PACE is a Medicare and/or Medicaid program for older adults and people over age 55 living with disabilities. This program provides community-based care and services to people who otherwise need nursing home level of care. PACE was created as a way to provide you, your family, caregivers and professional health care providers flexibility to meet your health care needs and to help you continue living in the community. An interdisciplinary team of professionals will give you the coordinated care you need.
PACE provides all the care and services covered by Medicare and Medicaid, as authorized by the interdisciplinary team, as well as additional medically-necessary care and services not covered by Medicare and Medicaid.
PACE Provides Services in the Community
PACE provides care and services in the home, the community and the PACE Center. We contract with Medical Specialty Services and other providers in the community to make sure that you receive the services needed. Many participants receive their care from staff employed by PACE in the PACE Center.
PACE Provides Medical Transportation
PACE provides medically-necessary transportation to the PACE Center for activities or medical appointments. You can also receive transportation to medical appointments in the community.
PACE is Sponsored by the Health Care Professionals Who Treat You
PACE is a provider sponsored health plan. This means your PACE doctor and other care providers are also the people who work with you to make decisions about your care. No higher authorities will overrule what you, your doctor and other care providers agree is best for you. If you disagree with the team of health care professionals, you have a right to file an appeal.

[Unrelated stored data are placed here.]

(* ===== verification/NodeIds.v ===== *)
(** OPC UA node ids and namespaces ([domain/utils.py]): indexed ([ns=2;i=5]) and expanded
    ([nsu=uri;i=5]) forms, and the canonical form used as a lookup key.

    Regular expressions are written out as the functions they match. Numerals have fewer than
    the 4300 digits above which CPython refuses to convert. *)

From S2P Require Export ModelTypes.

Module NodeIds.

Definition semicolon : ascii := ";"%char.
Definition slash : ascii := "/"%char.

(** [^...(.{min,})$]: the text up to a line end that may only stand at the very end. *)
Definition match_line (min : nat) (l : list ascii) : option (list ascii) :=
  let newline := chr 10 in
  let body := take_while (fun c => negb (ceqb c newline)) l in
  let rest := drop (length body) l in
  if (bool_decide (rest = [] \/ rest = [newline]) && Nat.leb min (length body))%bool then Some body else None.

(** [([isgb])=(.{min,})$]. *)
Definition match_identifier (min : nat) (l : list ascii) : option (ascii * list ascii) :=
  match l with
  | k :: e :: l' =>
      if (bool_decide (k ∈ ["i"; "s"; "g"; "b"]%char) && ceqb e "="%char)%bool
      then body ← match_line min l'; Some (k, body)
      else None
  | _ => None
  end.

(** [ns=(\d+)] at the start: the digits and what follows them. *)
Definition match_ns (l : list ascii) : option (list ascii * list ascii) :=
  if starts_with (chars "ns=") l then
    let l' := drop 3 l in
    let digits := take_while is_digit l' in
    match digits with [] => None | _ => Some (digits, drop (length digits) l') end
  else None.

(** [(?:ns=(\d+);)?]: the index, if the prefix is there, and the rest. *)
Definition match_index_prefix (l : list ascii) : option (list ascii) * list ascii :=
  match match_ns l with
  | Some (digits, c :: rest) => if ceqb c semicolon then (Some digits, rest) else (None, l)
  | _ => (None, l)
  end.

(** [re.search(r"ns=(\d+)", s)]: the leftmost match. *)
Fixpoint search_ns (l : list ascii) : option (list ascii) :=
  match match_ns l with
  | Some (digits, _) => Some digits
  | None => match l with [] => None | _ :: l' => search_ns l' end
  end.

Definition index_of (digits : option (list ascii)) : Z :=
  match digits with Some d => digits_value d | None => 0 end.

(** ** Namespaces *)

Definition normalize_namespace_uri (uri : string) : string := lower (rstrip_char slash (strip uri)).

Fixpoint canonical_namespace_uri (uri : string) (infos : list OpcUaNamespaceInfo) : string :=
  match infos with
  | [] => uri
  | item :: infos' =>
      if bool_decide (normalize_namespace_uri (nsi_uri item) = normalize_namespace_uri uri)
      then nsi_uri item else canonical_namespace_uri uri infos'
  end.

What You Pay for PACE Depends on Your Financial Situation
If you qualify for Medicare, all Medicare-covered services are paid for by Medicare. If you also qualify for Medicaid, you will either have a monthly payment or pay nothing for the long-term care portion of PACE. If you do not qualify for Medicaid you will be charged a monthly premium to cover the long-term care portion of the PACE benefit and a premium for Medicare Part D drugs. However, in PACE there is never a deductible or co-payment for any drug, service or care approved by the PACE team.